RAW DATA Start Marker

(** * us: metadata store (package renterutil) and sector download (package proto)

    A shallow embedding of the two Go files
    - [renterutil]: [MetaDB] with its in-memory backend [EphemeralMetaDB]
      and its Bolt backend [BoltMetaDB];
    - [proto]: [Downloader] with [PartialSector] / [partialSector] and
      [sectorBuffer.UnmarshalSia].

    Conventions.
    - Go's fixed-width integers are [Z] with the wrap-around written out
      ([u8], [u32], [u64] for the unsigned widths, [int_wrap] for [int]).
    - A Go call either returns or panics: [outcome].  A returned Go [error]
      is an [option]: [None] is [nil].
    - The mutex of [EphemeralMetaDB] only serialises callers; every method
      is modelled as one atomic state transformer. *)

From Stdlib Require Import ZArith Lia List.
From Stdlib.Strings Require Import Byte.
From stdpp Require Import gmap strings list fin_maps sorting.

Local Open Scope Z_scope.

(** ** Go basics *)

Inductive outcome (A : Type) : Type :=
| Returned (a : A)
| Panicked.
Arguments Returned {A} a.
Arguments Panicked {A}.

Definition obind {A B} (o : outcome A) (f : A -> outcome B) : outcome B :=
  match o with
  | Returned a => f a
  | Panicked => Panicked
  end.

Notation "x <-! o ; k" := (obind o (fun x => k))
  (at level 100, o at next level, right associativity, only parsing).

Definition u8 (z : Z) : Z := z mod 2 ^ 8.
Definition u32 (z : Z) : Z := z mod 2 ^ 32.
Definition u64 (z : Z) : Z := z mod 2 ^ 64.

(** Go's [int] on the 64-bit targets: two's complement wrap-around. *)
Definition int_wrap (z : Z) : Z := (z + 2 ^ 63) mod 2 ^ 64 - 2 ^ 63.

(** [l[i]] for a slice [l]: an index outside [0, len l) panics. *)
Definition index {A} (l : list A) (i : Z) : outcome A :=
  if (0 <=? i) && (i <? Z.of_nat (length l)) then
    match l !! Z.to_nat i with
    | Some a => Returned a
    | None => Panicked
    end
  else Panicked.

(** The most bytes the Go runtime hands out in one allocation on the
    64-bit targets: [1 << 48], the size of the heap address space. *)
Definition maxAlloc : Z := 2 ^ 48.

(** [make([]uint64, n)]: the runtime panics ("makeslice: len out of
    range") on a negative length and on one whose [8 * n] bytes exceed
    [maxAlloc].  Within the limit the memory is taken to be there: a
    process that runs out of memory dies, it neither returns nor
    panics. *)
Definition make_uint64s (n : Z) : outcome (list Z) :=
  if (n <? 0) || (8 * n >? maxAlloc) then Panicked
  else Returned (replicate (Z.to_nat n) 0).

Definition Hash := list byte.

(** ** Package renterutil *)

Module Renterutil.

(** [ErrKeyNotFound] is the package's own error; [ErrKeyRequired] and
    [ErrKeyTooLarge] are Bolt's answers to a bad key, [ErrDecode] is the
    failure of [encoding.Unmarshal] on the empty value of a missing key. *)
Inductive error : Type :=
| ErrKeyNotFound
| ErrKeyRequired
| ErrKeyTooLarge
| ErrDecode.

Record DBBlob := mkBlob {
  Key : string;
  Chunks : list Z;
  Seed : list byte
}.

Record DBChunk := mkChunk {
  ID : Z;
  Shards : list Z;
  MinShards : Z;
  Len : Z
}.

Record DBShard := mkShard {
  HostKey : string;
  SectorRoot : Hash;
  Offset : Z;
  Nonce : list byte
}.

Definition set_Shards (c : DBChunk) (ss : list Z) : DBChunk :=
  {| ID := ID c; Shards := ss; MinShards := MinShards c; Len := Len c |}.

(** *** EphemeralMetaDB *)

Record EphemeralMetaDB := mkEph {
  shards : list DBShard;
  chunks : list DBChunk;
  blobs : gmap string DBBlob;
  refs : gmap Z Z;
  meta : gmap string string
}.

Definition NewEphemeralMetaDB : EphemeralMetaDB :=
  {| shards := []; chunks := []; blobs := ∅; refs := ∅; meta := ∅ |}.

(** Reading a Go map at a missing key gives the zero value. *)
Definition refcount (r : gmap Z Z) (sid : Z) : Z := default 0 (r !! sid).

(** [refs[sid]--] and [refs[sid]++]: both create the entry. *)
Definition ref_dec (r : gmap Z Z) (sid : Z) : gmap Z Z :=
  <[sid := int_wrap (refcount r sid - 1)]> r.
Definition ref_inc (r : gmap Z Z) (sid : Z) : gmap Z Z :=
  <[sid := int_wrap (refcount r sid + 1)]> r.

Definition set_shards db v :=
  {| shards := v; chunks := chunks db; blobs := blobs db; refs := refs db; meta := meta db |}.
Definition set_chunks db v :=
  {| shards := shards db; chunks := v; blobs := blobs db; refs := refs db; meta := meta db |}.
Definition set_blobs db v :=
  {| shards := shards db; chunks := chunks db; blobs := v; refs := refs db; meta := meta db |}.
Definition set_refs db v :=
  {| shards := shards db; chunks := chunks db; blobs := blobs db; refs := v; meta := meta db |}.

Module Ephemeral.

RAW DATA End Marker
RAW DATA Start Marker

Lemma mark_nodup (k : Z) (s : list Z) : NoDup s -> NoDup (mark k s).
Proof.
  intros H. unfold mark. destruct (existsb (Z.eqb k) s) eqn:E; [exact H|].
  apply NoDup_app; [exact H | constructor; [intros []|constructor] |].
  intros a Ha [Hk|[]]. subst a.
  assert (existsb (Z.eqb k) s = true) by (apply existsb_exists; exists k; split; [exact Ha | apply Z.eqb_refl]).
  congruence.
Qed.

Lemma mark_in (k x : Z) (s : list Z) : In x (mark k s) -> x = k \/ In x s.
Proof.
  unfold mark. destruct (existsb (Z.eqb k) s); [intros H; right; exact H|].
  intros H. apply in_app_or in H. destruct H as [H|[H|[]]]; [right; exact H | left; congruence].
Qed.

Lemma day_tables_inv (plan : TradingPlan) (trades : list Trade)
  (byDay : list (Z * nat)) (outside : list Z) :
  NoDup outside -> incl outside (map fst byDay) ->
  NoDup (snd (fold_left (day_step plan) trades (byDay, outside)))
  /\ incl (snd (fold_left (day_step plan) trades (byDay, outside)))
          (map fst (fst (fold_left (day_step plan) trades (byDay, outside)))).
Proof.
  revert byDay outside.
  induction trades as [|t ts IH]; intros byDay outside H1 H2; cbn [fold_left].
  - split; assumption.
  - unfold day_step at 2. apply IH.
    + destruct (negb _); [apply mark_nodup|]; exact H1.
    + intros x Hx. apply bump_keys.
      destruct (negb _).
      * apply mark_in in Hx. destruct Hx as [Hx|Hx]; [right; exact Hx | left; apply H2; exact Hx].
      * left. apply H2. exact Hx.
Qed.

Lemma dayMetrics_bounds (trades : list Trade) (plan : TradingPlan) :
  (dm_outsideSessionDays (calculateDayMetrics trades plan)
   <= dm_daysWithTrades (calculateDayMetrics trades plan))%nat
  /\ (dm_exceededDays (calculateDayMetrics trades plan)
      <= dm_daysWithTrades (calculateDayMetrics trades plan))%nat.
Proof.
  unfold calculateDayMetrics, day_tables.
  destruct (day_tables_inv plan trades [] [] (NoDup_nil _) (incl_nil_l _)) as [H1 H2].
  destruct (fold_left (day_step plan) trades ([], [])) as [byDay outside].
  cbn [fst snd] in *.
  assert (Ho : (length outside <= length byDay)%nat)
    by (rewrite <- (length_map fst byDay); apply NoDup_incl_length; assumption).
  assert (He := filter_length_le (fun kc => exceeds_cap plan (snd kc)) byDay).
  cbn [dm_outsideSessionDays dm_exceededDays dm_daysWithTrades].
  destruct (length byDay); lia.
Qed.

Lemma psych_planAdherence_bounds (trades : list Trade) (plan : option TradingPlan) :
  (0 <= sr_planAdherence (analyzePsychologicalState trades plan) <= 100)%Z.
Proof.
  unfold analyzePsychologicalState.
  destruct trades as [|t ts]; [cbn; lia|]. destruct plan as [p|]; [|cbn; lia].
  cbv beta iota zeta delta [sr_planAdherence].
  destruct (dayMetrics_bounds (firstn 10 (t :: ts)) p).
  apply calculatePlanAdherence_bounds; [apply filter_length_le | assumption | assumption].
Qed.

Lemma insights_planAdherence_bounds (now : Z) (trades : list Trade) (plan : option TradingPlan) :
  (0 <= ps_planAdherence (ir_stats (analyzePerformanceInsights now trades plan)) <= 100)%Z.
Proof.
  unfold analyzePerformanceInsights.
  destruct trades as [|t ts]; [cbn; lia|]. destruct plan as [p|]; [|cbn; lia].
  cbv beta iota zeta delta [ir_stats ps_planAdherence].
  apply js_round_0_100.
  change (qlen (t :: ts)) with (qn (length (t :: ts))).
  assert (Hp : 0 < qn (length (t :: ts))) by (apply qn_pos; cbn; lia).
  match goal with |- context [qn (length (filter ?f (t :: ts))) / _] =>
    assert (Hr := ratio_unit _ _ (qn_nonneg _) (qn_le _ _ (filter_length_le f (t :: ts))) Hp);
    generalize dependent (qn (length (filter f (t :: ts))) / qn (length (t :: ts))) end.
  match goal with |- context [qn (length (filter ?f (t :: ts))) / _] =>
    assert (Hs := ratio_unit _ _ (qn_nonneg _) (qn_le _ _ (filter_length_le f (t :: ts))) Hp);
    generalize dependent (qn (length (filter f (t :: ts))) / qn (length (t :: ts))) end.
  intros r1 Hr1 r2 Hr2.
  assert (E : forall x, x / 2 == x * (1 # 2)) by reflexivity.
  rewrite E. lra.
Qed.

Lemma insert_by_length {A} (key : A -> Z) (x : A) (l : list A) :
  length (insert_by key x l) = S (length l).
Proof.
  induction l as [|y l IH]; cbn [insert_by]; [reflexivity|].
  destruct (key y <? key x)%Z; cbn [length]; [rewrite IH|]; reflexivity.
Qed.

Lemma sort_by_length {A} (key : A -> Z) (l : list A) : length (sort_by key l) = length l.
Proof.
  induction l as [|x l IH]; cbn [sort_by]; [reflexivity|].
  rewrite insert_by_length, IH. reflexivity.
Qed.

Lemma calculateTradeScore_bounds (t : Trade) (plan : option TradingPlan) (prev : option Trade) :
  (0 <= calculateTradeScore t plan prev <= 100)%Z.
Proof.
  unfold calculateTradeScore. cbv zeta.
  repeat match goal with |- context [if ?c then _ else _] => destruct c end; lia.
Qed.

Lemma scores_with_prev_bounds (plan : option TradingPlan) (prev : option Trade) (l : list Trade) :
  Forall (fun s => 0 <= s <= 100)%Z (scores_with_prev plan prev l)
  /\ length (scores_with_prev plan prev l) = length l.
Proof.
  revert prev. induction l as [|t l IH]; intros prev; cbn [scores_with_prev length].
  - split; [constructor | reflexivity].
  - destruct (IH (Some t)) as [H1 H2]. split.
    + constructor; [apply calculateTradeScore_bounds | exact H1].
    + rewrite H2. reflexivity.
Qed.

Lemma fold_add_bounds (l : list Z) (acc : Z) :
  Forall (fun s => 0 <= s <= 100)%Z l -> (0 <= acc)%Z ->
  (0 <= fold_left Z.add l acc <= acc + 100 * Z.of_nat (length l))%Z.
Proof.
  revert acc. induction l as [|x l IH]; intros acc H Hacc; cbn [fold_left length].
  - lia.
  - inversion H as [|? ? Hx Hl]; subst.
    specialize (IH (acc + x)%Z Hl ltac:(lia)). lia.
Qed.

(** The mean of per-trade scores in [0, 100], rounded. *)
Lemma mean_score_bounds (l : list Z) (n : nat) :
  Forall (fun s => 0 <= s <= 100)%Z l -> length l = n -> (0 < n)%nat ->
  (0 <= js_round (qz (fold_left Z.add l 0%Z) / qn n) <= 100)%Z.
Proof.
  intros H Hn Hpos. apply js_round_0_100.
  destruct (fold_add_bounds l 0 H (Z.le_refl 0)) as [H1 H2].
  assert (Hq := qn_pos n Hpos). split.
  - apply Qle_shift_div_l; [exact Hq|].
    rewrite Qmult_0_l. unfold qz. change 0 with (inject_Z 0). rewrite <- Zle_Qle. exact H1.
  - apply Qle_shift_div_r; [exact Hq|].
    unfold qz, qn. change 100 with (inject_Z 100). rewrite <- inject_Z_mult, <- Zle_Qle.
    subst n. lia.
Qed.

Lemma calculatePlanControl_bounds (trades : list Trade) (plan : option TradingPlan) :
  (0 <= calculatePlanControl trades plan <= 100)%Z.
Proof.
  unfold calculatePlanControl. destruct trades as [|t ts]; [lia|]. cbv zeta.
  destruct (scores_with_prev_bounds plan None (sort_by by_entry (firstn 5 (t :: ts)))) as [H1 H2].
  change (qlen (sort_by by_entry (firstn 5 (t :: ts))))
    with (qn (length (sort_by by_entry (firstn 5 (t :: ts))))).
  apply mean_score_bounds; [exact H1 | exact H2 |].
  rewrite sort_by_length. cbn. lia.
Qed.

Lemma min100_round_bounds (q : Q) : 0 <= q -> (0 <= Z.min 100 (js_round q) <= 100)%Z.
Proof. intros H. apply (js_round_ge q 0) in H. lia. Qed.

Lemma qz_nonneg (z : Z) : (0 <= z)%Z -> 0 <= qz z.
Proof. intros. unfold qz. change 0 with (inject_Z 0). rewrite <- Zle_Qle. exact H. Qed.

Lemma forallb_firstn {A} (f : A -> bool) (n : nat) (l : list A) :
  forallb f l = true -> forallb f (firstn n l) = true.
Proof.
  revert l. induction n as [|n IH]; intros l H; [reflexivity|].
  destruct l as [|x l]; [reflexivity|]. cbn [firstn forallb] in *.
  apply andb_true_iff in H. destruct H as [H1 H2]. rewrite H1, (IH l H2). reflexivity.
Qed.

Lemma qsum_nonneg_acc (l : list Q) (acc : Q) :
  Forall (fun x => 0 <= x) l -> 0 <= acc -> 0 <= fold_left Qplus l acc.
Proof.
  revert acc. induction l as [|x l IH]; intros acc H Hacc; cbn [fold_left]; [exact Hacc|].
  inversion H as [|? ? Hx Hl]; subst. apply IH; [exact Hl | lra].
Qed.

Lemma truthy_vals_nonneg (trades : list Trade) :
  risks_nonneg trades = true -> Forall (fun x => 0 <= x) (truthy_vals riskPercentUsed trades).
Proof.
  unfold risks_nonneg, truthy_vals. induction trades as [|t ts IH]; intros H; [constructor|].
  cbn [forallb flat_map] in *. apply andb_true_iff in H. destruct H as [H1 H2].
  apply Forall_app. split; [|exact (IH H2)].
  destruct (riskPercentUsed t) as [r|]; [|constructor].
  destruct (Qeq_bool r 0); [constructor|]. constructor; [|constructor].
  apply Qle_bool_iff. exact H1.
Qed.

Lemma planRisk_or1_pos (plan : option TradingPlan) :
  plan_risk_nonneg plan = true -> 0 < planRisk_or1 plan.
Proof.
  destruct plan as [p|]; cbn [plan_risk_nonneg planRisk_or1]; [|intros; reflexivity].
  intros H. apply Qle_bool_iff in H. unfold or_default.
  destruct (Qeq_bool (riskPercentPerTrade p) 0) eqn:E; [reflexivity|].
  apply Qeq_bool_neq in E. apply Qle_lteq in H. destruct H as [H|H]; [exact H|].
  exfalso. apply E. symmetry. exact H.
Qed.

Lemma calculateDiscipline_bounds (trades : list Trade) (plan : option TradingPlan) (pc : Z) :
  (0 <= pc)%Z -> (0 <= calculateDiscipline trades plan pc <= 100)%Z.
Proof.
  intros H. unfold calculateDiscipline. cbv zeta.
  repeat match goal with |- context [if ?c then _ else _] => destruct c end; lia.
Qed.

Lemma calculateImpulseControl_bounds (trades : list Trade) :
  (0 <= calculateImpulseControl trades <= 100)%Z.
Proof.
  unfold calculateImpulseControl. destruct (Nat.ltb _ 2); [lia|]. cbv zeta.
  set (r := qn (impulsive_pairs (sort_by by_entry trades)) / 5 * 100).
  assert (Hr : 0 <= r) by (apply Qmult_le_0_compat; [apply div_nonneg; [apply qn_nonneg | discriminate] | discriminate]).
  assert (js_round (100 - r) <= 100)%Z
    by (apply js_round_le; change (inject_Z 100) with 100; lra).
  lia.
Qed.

RAW DATA End Marker
RAW DATA Start Marker

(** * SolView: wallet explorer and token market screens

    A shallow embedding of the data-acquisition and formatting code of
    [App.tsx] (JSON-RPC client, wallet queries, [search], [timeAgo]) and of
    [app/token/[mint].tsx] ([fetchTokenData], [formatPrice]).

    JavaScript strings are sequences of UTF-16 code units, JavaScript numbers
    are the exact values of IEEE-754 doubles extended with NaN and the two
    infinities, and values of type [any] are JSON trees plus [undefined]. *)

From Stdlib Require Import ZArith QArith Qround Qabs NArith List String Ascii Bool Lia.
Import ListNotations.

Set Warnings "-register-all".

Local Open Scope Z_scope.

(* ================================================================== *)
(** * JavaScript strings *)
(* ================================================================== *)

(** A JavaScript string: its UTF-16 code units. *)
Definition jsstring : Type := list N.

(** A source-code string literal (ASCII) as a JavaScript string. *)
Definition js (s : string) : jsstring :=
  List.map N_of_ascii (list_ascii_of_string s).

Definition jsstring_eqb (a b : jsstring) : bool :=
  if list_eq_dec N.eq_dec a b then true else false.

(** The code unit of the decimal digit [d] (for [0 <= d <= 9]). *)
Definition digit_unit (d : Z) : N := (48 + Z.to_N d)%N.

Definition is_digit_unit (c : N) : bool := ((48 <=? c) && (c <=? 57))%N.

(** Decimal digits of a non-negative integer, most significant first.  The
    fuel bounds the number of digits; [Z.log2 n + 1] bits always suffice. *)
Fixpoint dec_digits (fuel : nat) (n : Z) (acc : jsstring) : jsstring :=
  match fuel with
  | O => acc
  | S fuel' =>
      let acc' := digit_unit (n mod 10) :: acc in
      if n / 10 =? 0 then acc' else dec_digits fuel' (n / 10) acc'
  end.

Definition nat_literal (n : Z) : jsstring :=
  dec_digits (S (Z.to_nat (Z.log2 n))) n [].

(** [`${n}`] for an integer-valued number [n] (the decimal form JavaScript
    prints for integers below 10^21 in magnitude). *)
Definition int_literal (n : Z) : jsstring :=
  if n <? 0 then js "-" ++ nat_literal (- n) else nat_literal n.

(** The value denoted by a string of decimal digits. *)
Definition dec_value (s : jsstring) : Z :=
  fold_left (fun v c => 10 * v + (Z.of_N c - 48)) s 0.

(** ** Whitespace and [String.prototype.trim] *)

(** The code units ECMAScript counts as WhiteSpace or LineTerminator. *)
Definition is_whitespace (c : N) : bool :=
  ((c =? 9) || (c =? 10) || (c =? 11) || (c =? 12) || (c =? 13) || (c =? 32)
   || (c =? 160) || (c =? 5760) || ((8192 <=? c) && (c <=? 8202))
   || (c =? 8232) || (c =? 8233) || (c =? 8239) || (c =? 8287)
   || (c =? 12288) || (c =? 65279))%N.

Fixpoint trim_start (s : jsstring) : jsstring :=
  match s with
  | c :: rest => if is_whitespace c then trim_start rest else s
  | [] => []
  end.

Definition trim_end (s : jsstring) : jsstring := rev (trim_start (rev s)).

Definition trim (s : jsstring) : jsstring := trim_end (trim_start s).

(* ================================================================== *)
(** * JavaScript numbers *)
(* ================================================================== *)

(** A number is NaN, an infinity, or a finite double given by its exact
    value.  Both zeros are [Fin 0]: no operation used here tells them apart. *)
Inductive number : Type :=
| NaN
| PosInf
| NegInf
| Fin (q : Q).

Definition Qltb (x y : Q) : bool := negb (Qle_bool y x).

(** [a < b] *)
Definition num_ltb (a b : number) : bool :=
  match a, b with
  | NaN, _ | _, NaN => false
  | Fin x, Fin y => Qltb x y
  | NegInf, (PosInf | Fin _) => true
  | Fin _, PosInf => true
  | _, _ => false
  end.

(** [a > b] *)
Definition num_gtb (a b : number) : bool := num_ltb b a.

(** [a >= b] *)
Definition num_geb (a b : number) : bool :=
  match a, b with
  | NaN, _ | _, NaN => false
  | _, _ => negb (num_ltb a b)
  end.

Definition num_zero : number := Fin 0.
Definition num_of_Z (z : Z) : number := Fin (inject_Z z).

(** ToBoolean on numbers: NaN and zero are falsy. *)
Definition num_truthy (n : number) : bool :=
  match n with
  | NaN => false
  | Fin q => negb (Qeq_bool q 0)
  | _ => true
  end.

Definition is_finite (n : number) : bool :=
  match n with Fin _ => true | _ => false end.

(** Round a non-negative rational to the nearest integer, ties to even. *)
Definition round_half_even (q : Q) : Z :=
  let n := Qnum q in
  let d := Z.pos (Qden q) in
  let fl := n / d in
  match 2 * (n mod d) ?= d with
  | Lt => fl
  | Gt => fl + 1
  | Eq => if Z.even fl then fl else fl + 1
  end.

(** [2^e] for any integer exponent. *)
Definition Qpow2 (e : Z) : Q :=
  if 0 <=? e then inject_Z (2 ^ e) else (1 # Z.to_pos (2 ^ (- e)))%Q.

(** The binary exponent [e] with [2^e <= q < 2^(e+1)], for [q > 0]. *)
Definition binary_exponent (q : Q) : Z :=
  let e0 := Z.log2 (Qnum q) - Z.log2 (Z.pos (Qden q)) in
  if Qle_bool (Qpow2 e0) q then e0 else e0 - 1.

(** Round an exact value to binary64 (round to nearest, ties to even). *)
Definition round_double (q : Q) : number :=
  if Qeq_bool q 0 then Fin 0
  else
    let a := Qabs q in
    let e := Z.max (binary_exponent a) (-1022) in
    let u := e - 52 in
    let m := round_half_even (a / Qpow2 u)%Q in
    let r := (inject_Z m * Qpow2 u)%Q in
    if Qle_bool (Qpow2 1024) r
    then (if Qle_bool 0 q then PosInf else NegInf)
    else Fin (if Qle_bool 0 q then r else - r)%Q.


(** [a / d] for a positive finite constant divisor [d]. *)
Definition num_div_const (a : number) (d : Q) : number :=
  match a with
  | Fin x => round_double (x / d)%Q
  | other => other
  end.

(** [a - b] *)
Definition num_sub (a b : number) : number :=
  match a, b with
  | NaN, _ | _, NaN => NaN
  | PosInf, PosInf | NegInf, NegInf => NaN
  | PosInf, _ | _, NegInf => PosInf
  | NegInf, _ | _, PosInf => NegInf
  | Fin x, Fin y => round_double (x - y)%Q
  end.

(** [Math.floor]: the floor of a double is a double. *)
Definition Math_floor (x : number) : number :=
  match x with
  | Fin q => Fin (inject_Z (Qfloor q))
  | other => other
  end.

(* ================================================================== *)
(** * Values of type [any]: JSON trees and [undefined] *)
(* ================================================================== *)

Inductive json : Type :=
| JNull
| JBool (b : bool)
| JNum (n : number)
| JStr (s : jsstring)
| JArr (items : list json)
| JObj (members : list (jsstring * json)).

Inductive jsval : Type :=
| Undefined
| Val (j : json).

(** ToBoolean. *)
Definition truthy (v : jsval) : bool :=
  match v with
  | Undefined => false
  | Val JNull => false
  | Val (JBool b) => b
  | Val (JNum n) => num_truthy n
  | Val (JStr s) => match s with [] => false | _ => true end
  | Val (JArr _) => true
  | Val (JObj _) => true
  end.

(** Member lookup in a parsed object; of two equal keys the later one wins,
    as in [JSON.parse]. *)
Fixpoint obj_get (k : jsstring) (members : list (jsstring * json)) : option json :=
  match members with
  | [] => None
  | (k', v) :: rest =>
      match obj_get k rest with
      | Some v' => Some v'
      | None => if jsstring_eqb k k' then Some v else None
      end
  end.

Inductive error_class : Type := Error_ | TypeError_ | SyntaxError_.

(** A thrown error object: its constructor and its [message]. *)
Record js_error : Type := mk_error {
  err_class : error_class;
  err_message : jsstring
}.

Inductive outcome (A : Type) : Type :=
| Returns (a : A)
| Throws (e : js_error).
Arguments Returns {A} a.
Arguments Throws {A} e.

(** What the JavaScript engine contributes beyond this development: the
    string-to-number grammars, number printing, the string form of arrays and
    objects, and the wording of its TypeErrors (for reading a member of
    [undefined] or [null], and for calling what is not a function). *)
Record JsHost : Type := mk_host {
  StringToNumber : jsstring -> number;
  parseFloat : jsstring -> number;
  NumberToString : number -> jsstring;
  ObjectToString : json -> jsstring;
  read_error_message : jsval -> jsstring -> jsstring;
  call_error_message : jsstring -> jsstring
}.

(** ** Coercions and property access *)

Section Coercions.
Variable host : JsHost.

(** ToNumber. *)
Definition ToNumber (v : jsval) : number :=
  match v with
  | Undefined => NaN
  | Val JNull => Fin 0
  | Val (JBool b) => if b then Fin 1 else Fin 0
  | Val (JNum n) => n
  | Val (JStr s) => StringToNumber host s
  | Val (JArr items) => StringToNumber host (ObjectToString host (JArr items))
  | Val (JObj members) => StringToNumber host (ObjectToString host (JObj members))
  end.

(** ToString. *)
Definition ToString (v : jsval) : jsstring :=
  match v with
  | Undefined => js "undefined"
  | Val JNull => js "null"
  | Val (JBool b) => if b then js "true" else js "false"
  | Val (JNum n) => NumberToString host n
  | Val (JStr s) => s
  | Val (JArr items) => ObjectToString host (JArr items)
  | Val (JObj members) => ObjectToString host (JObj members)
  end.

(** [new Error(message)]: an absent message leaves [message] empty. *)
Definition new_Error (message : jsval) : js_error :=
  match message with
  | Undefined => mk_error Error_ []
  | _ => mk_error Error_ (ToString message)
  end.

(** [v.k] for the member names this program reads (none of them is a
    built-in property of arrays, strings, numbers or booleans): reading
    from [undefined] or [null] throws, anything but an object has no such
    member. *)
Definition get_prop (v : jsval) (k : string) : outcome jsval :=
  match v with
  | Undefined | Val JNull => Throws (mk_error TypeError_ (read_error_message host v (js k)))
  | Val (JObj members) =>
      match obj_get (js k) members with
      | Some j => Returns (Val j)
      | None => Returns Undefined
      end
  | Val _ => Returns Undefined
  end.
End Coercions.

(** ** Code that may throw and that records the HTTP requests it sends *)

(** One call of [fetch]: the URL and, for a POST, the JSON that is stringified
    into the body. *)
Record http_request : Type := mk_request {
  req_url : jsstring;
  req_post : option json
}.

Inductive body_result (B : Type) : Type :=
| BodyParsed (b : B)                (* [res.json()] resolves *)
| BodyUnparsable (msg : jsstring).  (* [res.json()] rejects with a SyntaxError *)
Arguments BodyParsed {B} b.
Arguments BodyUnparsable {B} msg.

RAW DATA End Marker

-- WHAT IS EXPECTED --
Take exactly the lines from the one containing "(** * us: metadata" through the one containing "Definition int_wrap (z" in the data above, and output them with nothing added.

-- RESULT OF THE EXERCISE --
(** * us: metadata store (package renterutil) and sector download (package proto)

    A shallow embedding of the two Go files
    - [renterutil]: [MetaDB] with its in-memory backend [EphemeralMetaDB]
      and its Bolt backend [BoltMetaDB];
    - [proto]: [Downloader] with [PartialSector] / [partialSector] and
      [sectorBuffer.UnmarshalSia].

    Conventions.
    - Go's fixed-width integers are [Z] with the wrap-around written out
      ([u8], [u32], [u64] for the unsigned widths, [int_wrap] for [int]).
    - A Go call either returns or panics: [outcome].  A returned Go [error]
      is an [option]: [None] is [nil].
    - The mutex of [EphemeralMetaDB] only serialises callers; every method
      is modelled as one atomic state transformer. *)

From Stdlib Require Import ZArith Lia List.
From Stdlib.Strings Require Import Byte.
From stdpp Require Import gmap strings list fin_maps sorting.

Local Open Scope Z_scope.

(** ** Go basics *)

Inductive outcome (A : Type) : Type :=
| Returned (a : A)
| Panicked.
Arguments Returned {A} a.
Arguments Panicked {A}.

Definition obind {A B} (o : outcome A) (f : A -> outcome B) : outcome B :=
  match o with
  | Returned a => f a
  | Panicked => Panicked
  end.

Notation "x <-! o ; k" := (obind o (fun x => k))
  (at level 100, o at next level, right associativity, only parsing).

Definition u8 (z : Z) : Z := z mod 2 ^ 8.
Definition u32 (z : Z) : Z := z mod 2 ^ 32.
Definition u64 (z : Z) : Z := z mod 2 ^ 64.

(** Go's [int] on the 64-bit targets: two's complement wrap-around. *)
Definition int_wrap (z : Z) : Z := (z + 2 ^ 63) mod 2 ^ 64 - 2 ^ 63.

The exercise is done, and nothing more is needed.